The spread of race‐specific and ‐nonspecific fungal pathogens in cultivar mixtures over space and time was simulated using an individual‐based, spatially explicit stochastic model. The spatial spread of disease was simulated using a half‐Cauchy distribution. The effects of five simulation variables on the effectiveness of cultivar mixtures in reducing disease development were investigated. These simulation variables were the sporulation rate, the median spore dispersal distance, the probabilities of cross‐infection among hosts and pathogen races, the proportion of host plants that were completely susceptible (or, in the case of race‐specific pathogens, the numbers of mixture components) and the spatial arrangement of the mixture components. Disease dynamics were summarized by the rate parameters of logistic equations and by the area under the disease progress curve (AUDPC) of incidence and severity. The potential reduction in disease development in cultivar mixtures, compared with pure cultures, was considerable. Mixtures were more effective in reducing race‐specific pathogens than race‐nonspecific pathogens. For both types of pathogen, most variation in logit‐transformed mixture efficacy was due to the main effects of the simulation variables. For race‐nonspecific pathogens, the performance of mixtures was influenced mainly by the proportion of plants that were susceptible and by the spatial arrangement of the two mixture components. For race‐specific pathogens, the performance of mixtures was determined mainly by the number and the spatial arrangement of mixture components.
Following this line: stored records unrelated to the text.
(** X8. At the moment it is created, a booking for [d] hours reads
    "Sisa dh 0m 0s" when [d] is not negative; a negative [d] is accepted
    and the booking is overtime at once, by [-d] hours. *)
Theorem X8_new_booking_label
    (now : Z) (name plate : string) (d : Z) (st : AppState) (s : Slot.t) :
  selectedSlot st = Some s ->
  exists bk,
    bookings (handleBook now name plate d st) = bookings st ++ [bk] /\
    (0 <= d -> timeLabel now bk = "Sisa " +:+ pretty d +:+ "h 0m 0s") /\
    (d < 0 -> timeLabel now bk = "Overtime " +:+ pretty (- d) +:+ "h 0m 0s").
Proof.
  intros Hsel. eexists. split; [apply (handleBook_bookings _ _ _ _ _ _ Hsel)|].
  unfold timeLabel, remaining. cbn [Booking.start Booking.durationMs].
  replace (now + d * 60 * 60 * 1000 - now) with (d * 60 * 60 * 1000) by lia.
  rewrite formatMs_whole_hours. split; intros Hd.
  - destruct (Z.ltb_spec (d * 60 * 60 * 1000) 0); [lia|].
    rewrite Z.abs_eq by lia. reflexivity.
  - destruct (Z.ltb_spec (d * 60 * 60 * 1000) 0); [|lia].
    rewrite Z.abs_neq by lia. reflexivity.
Qed.

(** X8 for two hours booked on P1 at the time 1000. *)
Lemma X8_new_booking_label_witness :
  exists bk,
    bookings (handleBook 1000 "Ann" "AB 123" 2 (openBooking lotP1 (freshState [lotP1])))
    = bookings (openBooking lotP1 (freshState [lotP1])) ++ [bk] /\
    (0 <= 2 -> timeLabel 1000 bk = "Sisa " +:+ pretty 2 +:+ "h 0m 0s") /\
    (2 < 0 -> timeLabel 1000 bk = "Overtime " +:+ pretty (- 2) +:+ "h 0m 0s").
Proof.
  apply (X8_new_booking_label 1000 "Ann" "AB 123" 2
           (openBooking lotP1 (freshState [lotP1])) lotP1).
  reflexivity.
Defined.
The smaller the homogeneous genotype area, the greater the mixture efficacy. Higher sporulation rate decreased mixture efficacy. Planting the mixture components in square blocks was more effective in reducing disease than planting in strips. For race‐nonspecific pathogens, increasing the proportion of susceptible plants decreased the mixture efficacy. For race‐specific pathogens, disease in mixtures decreased with increasing numbers of mixture components. The effect on the mixture efficacy of increasing cross‐infection probability from 0 to 0.25 was generally small. For the AUDPC‐based efficacy of disease severity, the effects of median spore dispersal distance were also very large: the shorter the median spore dispersal distance, the less effective the mixture.